* PROVIDED DATA
☆ ☆ ☆ ☆ ☆

(* ===== verification/ApiSends.v ===== *)
(** * Calls of the specified functions are sent

    For every function of the specifications whose annotations pass the check of SpecCheck.v,
    a call with buffers of the annotated sizes is marshalled by the generated stub and arrives at
    the worker, which dispatches it to the same function with the same arguments. *)

From S2P Require Import Prelude Channel Socket SocketChannel HandlePool Endpoint Cava Stub Remote RemoteCall RemoteRefinement SpecCheck.
Local Open Scope Z_scope.

(** ** What arrives *)

(** [x] is the field of the command for the argument [a] with the value [v]; [get] finds the
    received buffers. *)
Definition arrives (E : env) (m : mem) (get : Z → option (list Z)) (a : argument) (v x : Z) : Prop :=
  match a_type a with
  | TVal _ _ _ _ _ => x = v
  | TPtr tr n _ el => ∀ k c z, eval E tr = Ok k → eval E (a_input a) = Ok c →
      (k ≠ NW_BUFFER → x = v) ∧
      (k = NW_BUFFER → v = NULL → x = NULL) ∧
      (k = NW_BUFFER → v ≠ NULL → eval E n = Ok z →
        (z <= 0 → x = NULL) ∧
        (0 < z → c = 0 → x = HAS_OUT_BUFFER_SENTINEL) ∧
        (0 < z → c ≠ 0 → x ≠ NULL ∧ ∃ l tail, m !! v = Some l ∧
           get x = Some (take (Z.to_nat (z * Z.of_nat (sizeof el))) l ++ tail)))
  end.

(** The bytes of the objects that the arguments point to. *)
Definition object_size (m : mem) (args : gmap string Z) (a : argument) : Z :=
  match a_type a with
  | TVal _ _ _ _ _ => 0
  | TPtr _ _ _ _ => Z.of_nat (length (default [] (v ← args !! a_name a; m !! v)))
  end.
Definition objects_size (m : mem) (args : gmap string Z) (order : list argument) : Z :=
  sumZ (object_size m args <$> order).

(** Elements that are not pointers themselves. *)
Definition flat_type (t : ty) : bool :=
  match t with TVal _ _ _ _ _ => true | TPtr _ _ _ el => flat el end.

Lemma checked_bytes_val n t s : checked_bytes n t = Ok s → s = n * Z.of_nat (sizeof t) ∧ (0 < sizeof t)%nat.
Proof.
  unfold checked_bytes. intros ([] & Hc%check_Ok & [= <-])%res_bind_Ok.
  by apply andb_true_iff in Hc as [_ ?%Nat.ltb_lt].
Qed.

(** What is planned for a pointer whose elements are bytes or handles. *)
Lemma plan_flat self input tr n dl el R m v p :
  flat el = true → plan self input (TPtr tr n dl el) R m v = Ok p →
  ∃ k, eval R tr = Ok k ∧
    (k ≠ NW_BUFFER ∧ p = MVal v ∨ k = NW_BUFFER ∧ v = NULL ∧ p = MNull ∨
     k = NW_BUFFER ∧ v ≠ NULL ∧ input = false ∧ (∃ z, eval R n = Ok z ∧
       (z <= 0 ∧ p = MNull ∨ 0 < z ∧ ∃ s, p = MOut s)) ∨
     k = NW_BUFFER ∧ v ≠ NULL ∧ input = true ∧ ∃ l z, m !! v = Some l ∧
       eval (with_self self (VMem l) R) n = Ok z ∧
       (z <= 0 ∧ p = MNull ∨ 0 < z ∧ p = MBytes (take (Z.to_nat (z * Z.of_nat (sizeof el))) l))).
Proof.
  intros Hflat Hp. destruct (flat_blob R _ Hflat) as [Hblob _]. cbn [plan] in Hp.
  apply res_bind_Ok in Hp as (k & Hk & Hp). exists k. split; [done|].
  destruct (Z.eqb_spec k NW_BUFFER) as [->|Hne]; cbn [negb] in Hp.
  2: { apply res_bind_Ok in Hp as (d & _ & [= <-]). by left. }
  right. destruct (Z.eqb_spec v NULL) as [->|Hv]; [injection Hp as <-; by left|]. right.
  destruct input; cbn [negb] in Hp; [right|left].
  - split_and!; try done. apply res_bind_Ok in Hp as (l & Hl & Hp). unfold object in Hl. destruct (m !! v) as [l'|] eqn:Hm; [|done].
    injection Hl as ->. apply res_bind_Ok in Hp as (z & Hz & Hp). exists l, z. split_and!; try done.
    destruct (Z.leb_spec z 0); [left; by injection Hp as <-|right]. split; [done|].
    apply res_bind_Ok in Hp as (s & Hs & Hp). apply checked_bytes_val in Hs as [-> _].
    apply res_bind_Ok in Hp as ([] & _ & Hp). rewrite Hblob in Hp. cbn [mbind res_bind] in Hp.
    apply res_bind_Ok in Hp as (z' & _ & Hp). by apply res_bind_Ok in Hp as ([] & _ & [= <-]).
  - split_and!; try done. apply res_bind_Ok in Hp as (z & Hz & Hp). exists z. split; [done|].
    destruct (Z.leb_spec z 0); [left; by injection Hp as <-|right]. split; [done|].
    apply res_bind_Ok in Hp as (s & _ & Hp). apply res_bind_Ok in Hp as (b & _ & Hp).
    apply res_bind_Ok in Hp as ([] & _ & [= <-]). by exists s.
Qed.

Lemma msize_object m args E a q :
  flat_type (a_type a) = true → planned m args E a q → msize (a_type a) q.2 ≤ object_size m args a.
Proof.
  intros Hflat (c & v & _ & Hv & Hp & _). unfold object_size. rewrite Hv. cbn [mbind option_bind].
  destruct (a_type a) as [|tr n dl el]; [done|]. cbn [flat_type] in Hflat.
  destruct (plan_flat _ _ _ _ _ _ _ _ _ _ Hflat Hp) as (k & _ & Hcase). cbn [msize].
  destruct Hcase as [[_ ->]|[(_ & _ & ->)|[(_ & _ & _ & z & _ & [[_ ->]|[_ [s ->]]])|(_ & _ & _ & l & z & Hl & _ & [[_ ->]|[_ ->]])]]]; try lia.
  rewrite Hl. cbn. rewrite length_take. lia.
Qed.

Lemma msizes_objects m args E order qs :
  (∀ a, a ∈ order → flat_type (a_type a) = true) → Forall2 (planned m args E) order qs →
  msizes order qs ≤ objects_size m args order.
Proof.
  intros Hflat Hpl. unfold msizes, objects_size. induction Hpl as [|a q order qs Hp Hpl IH]; [done|].
  cbn [zip_with foldr]. rewrite fmap_cons. cbn [foldr].
  pose proof (msize_object m args E a q (Hflat a ltac:(left)) Hp). specialize (IH (λ b Hb, Hflat b (list_elem_of_further _ _ _ Hb))). lia.
Qed.

(** A command that carries the plan has the field that [arrives] describes. *)
Lemma planned_arrives m args E a q get bufs x v :
  flat_type (a_type a) = true → planned m args E a q → args !! a_name a = Some v →
  carries bufs (a_type a) q.2 x → (∀ id d, bufs !! id = Some d → ∃ tail, get id = Some (d ++ tail)) →
  arrives E m get a v x.
Proof.
  intros Hflat (c & v' & Hc & Hv' & Hp & Hs) Hv Hx Hget. rewrite Hv in Hv'. injection Hv' as <-.
  pose proof (sees_eval _ _ _ _ _ _ Hs Hc) as HcE. unfold arrives. destruct (a_type a) as [sz al sg tr dl|tr n dl el].
  { cbn [plan] in Hp. apply res_bind_Ok in Hp as (k & _ & Hp). apply res_bind_Ok in Hp as (d & _ & [= Hq]). by rewrite <- Hq in Hx. }
  cbn [flat_type] in Hflat. destruct (plan_flat _ _ _ _ _ _ _ _ _ _ Hflat Hp) as (k & Hk & Hcase).
  intros k' c' z Hk' Hc'. rewrite (sees_eval _ _ _ _ _ _ Hs Hk) in Hk'. injection Hk' as <-. rewrite HcE in Hc'. injection Hc' as <-.
  destruct Hcase as [[Hne Hq]|[(-> & -> & Hq)|[(-> & Hnn & Hi & z' & Hz' & Hq)|(-> & Hnn & Hi & l & z' & Hl & Hz' & Hq)]]].
  - rewrite Hq in Hx. by split_and!.
  - rewrite Hq in Hx. split_and!; done.
  - apply negb_false_iff, Z.eqb_eq in Hi. split_and!; try done. intros _ _ Hz.
    rewrite (sees_eval _ _ _ _ _ _ Hs Hz') in Hz. injection Hz as <-.
    destruct Hq as [[Hle Hq]|[Hlt [s Hq]]]; rewrite Hq in Hx; (split_and!; [lia || done..|]); lia.
  - apply negb_true_iff, Z.eqb_neq in Hi. split_and!; try done. intros _ _ Hz.
    assert (view_of (TPtr tr n dl el) v m = VMem l) as Hview.
    { cbn. by rewrite (proj2 (Z.eqb_neq _ _) Hnn), Hl. }
    rewrite Hview in Hs. rewrite (sees_eval_self _ _ _ _ _ _ Hs Hz') in Hz. injection Hz as <-.
    destruct Hq as [[Hle Hq]|[Hlt Hq]]; rewrite Hq in Hx; split_and!; try lia; try done.
    intros _ _. cbn in Hx. destruct Hx as [Hx0 Hb]. split; [done|]. destruct (Hget _ _ Hb) as [tail Ht]. by exists l, tail.
Qed.

Lemma checked_flat l : ∀ ks ks' a, check_args ks l = Some ks' → a ∈ l → flat_type (a_type a) = true.
Proof.
  intros ks ks' a Hck Ha. destruct (check_args_In _ _ _ _ Hck Ha) as [ks0 Hc]. unfold check_arg in Hc.
  apply andb_true_iff in Hc as [_ Hc]. destruct (a_type a); [done|]. by apply andb_true_iff in Hc as [? _].
Qed.

(** ** The call of a checked function *)

Section sends.
Context {A B} `{Channel A} `{Channel B} {conn : A → B → Prop} `{!Link A B conn} `{Toposort}.
Variables (api : Z) (functions callbacks : list func).

(** A call that the caller may make: typed arguments, objects of the annotated sizes, and a
    channel that has room for them. *)
Record callable (f : func) (thread : Z) (args : gmap string Z) (g : guest A) : Prop := {
  ca_typed : ∀ a v, a ∈ f_arguments f → args !! a_name a = Some v → fits (a_type a) v;
  ca_mem : mem_ok (g_mem g);
  ca_provided : ∀ a, a ∈ f_arguments f → provided (arg_env (ordered f) args (g_mem g) true) (g_mem g) args a;
  ca_size : objects_size (g_mem g) args (ordered f) < 2 ^ 64;
  ca_room : ∀ total, 0 ≤ total ≤ objects_size (g_mem g) args (ordered f) →
    room (conn := conn) (sizeof_struct (call_types (ordered f))) total;
  ca_async : ∃ c, eval (arg_env (ordered f) args (g_mem g) true) (f_async f) = Ok c;
  ca_thread : in_srange 64 thread
}.

(** The command that the worker receives for it. *)
Definition received_call (f : func) (thread : Z) (args : gmap string Z) (m : mem) (b : B)
    (call_id : Z) (cmd : command) : Prop :=
  header_of cmd = (api, f_call_id f, thread, thread) ∧
  command_size (cmd_base cmd) = sizeof_struct (call_types (ordered f)) ∧
  handle_case functions callbacks (command_id (cmd_base cmd)) = Ok (CaseCall f) ∧
  ∃ fields, unpack 0 (call_types (ordered f)) (cmd_rest cmd) = call_id :: fields ∧
    Forall2 (λ a x, ∃ v, args !! a_name a = Some v ∧
      arrives (arg_env (ordered f) args m true) m (command_channel_get_buffer b cmd) a v x)
      (ordered f) fields.

Lemma arrive_all m args E get bufs order : (∀ a, a ∈ order → flat_type (a_type a) = true) →
  (∀ id d, bufs !! id = Some d → ∃ tail, get id = Some (d ++ tail)) →
  ∀ ps fields, Forall2 (planned m args E) order ps →
  Forall2 (λ ap x, carries bufs (a_type ap.1) ap.2.2 x) (zip order ps) fields →
  Forall2 (λ a x, ∃ v, args !! a_name a = Some v ∧ arrives E m get a v x) order fields.
Proof.
  intros Hflat Hget ps fields Hpl. revert fields.
  induction Hpl as [|a p order ps Hp Hpl IH]; intros fields Hc; [by inversion Hc|].
  cbn in Hc. apply Forall2_cons_inv_l in Hc as (x & fields' & Hx & Hc & ->).
  constructor; [|apply IH; [intros b Hb; apply Hflat; by right|done]].
  pose proof Hp as (c & v & _ & Hv & _). exists v. split; [done|]. eapply planned_arrives; [apply Hflat; by left|done..].
Qed.

(** The stub hands one command to the send code; when that sends it, the worker receives the call. *)
Lemma checked_call_sent f thread args (g : guest A) (b : B) hb :
  ids_ok functions callbacks → in_range 8 api → f ∈ functions → in_range 64 (f_call_id f) →
  check_func f = true → callable f thread args g → conn (g_chan g) b → guest_ok 1 g →
  ∃ c record ch h cmd ch1 h1 a' b1 b2 rcvd,
    eval (arg_env (ordered f) args (g_mem g) true) (f_async f) = Ok c ∧
    (∀ T (send : bool → command → A → heap → T → res (A * heap * T)) (s : T),
      function_implementation_with [] send f (ordered f) api thread args g s =
        ('(ch, h, s) ← send (negb (c =? 0)) cmd ch h s;
         Ok (call_counter (g_endpoint g), record, sent_state args c g ch h, s))) ∧
    command_channel_send_command ch h cmd = Ok (ch1, h1) ∧ deliver ch1 b = (a', b1) ∧
    command_channel_receive_command b1 hb = Ok (Some rcvd, b2, (malloc hb).2) ∧ conn a' b2 ∧
    received_call f thread args (g_mem g) b2 (call_counter (g_endpoint g)) rcvd.
Proof.
  intros Hids Hapi Hf Hcid Hck [Hty Hm Hprov Hsize Hroom [c Hasync] Hth] Hconn [[Hheap _] _ Hcalls Hctr].
  destruct (check_func_inv f Hck) as (order & ks & Htopo & Hnd & Hargs & Hok).
  assert (ordered f = order) as Hord by (unfold ordered; by rewrite Htopo).
  pose proof (toposort_perm _ _ Htopo) as Hperm. rewrite Hord in *.
  assert (call_ok f order args (g_mem g)) as Hcall.
  { apply Hok; [|done]. intros a v Ha. apply Hty. by rewrite <- Hperm. }
  set (E := arg_env order args (g_mem g) true) in *.
  assert (∀ a, a ∈ order → provided E (g_mem g) args a) as Hprov' by (intros a Ha; apply Hprov; by rewrite <- Hperm).
  destruct (plan_checked_args (g_mem g) args order Hnd Hprov' order [] (no_env true) ks [] Hnd) as (R & ps & Hplan & _).
  { intros a Ha. split; [done|set_solver]. } { split_and!; try done. intros x Hx. by apply not_elem_of_nil in Hx. } { done. }
  destruct (plan_args_spec (g_mem g) args order Hnd order (λ _, False) (no_env true) [] R ps)
    as (qs & Hqs & Hpl & _); [done|by split_and!|done|]. cbn [app] in Hqs. subst qs.
  assert (∀ a, a ∈ order → flat_type (a_type a) = true) as Hflat by (intros a; by apply (checked_flat _ _ _ _ Hargs)).
  pose proof (msizes_objects _ _ _ _ _ Hflat Hpl) as Hle.
  pose proof (msizes_nonneg_all order ps) as Hnn.
  assert (call_map (g_endpoint g) !! call_counter (g_endpoint g) = None) as Hfree.
  { destruct (call_map (g_endpoint g) !! _) eqn:Hl; [|done]. specialize (Hcalls _ (mk_is_Some _ _ Hl)). lia. }
  destruct (guest_hands_over f order api thread args g b hb R ps c Hcall Hconn Hplan Hasync) as
    (ch0 & cmd & ch1 & h1 & ch2 & b1 & rcvd & b2 & bufs & fields & Hfun & Hsend & Hdel & Hrcv & Hcn & _ & _ & _ & Hhdr & Hcs & Hun & Hca & _ & Hget);
    try done; [lia|apply Hroom; lia|unfold in_srange; lia|].
  eexists c, _, ch0, _, cmd, ch1, h1, ch2, b1, b2, rcvd. split; [done|]. split; [exact Hfun|]. split_and!; try done.
  unfold received_call. rewrite Hord. split_and!; try done.
  - injection Hhdr as _ -> _ _. by apply handle_case_call.
  - exists fields. split; [done|]. by eapply arrive_all.
Qed.
End sends.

☆ ☆ ☆ ☆ ☆

* YOUR INSTRUCTIONS
Where the listing above has a line with "eval (with_self self", start there, and output every line exactly through the line with "apply res_bind_Ok in Hp as (s & Hs", which is also included.

* ANSWER TO THIS EXERCISE
       eval (with_self self (VMem l) R) n = Ok z ∧
       (z <= 0 ∧ p = MNull ∨ 0 < z ∧ p = MBytes (take (Z.to_nat (z * Z.of_nat (sizeof el))) l))).
Proof.
  intros Hflat Hp. destruct (flat_blob R _ Hflat) as [Hblob _]. cbn [plan] in Hp.
  apply res_bind_Ok in Hp as (k & Hk & Hp). exists k. split; [done|].
  destruct (Z.eqb_spec k NW_BUFFER) as [->|Hne]; cbn [negb] in Hp.
  2: { apply res_bind_Ok in Hp as (d & _ & [= <-]). by left. }
  right. destruct (Z.eqb_spec v NULL) as [->|Hv]; [injection Hp as <-; by left|]. right.
  destruct input; cbn [negb] in Hp; [right|left].
  - split_and!; try done. apply res_bind_Ok in Hp as (l & Hl & Hp). unfold object in Hl. destruct (m !! v) as [l'|] eqn:Hm; [|done].
    injection Hl as ->. apply res_bind_Ok in Hp as (z & Hz & Hp). exists l, z. split_and!; try done.
    destruct (Z.leb_spec z 0); [left; by injection Hp as <-|right]. split; [done|].
    apply res_bind_Ok in Hp as (s & Hs & Hp). apply checked_bytes_val in Hs as [-> _].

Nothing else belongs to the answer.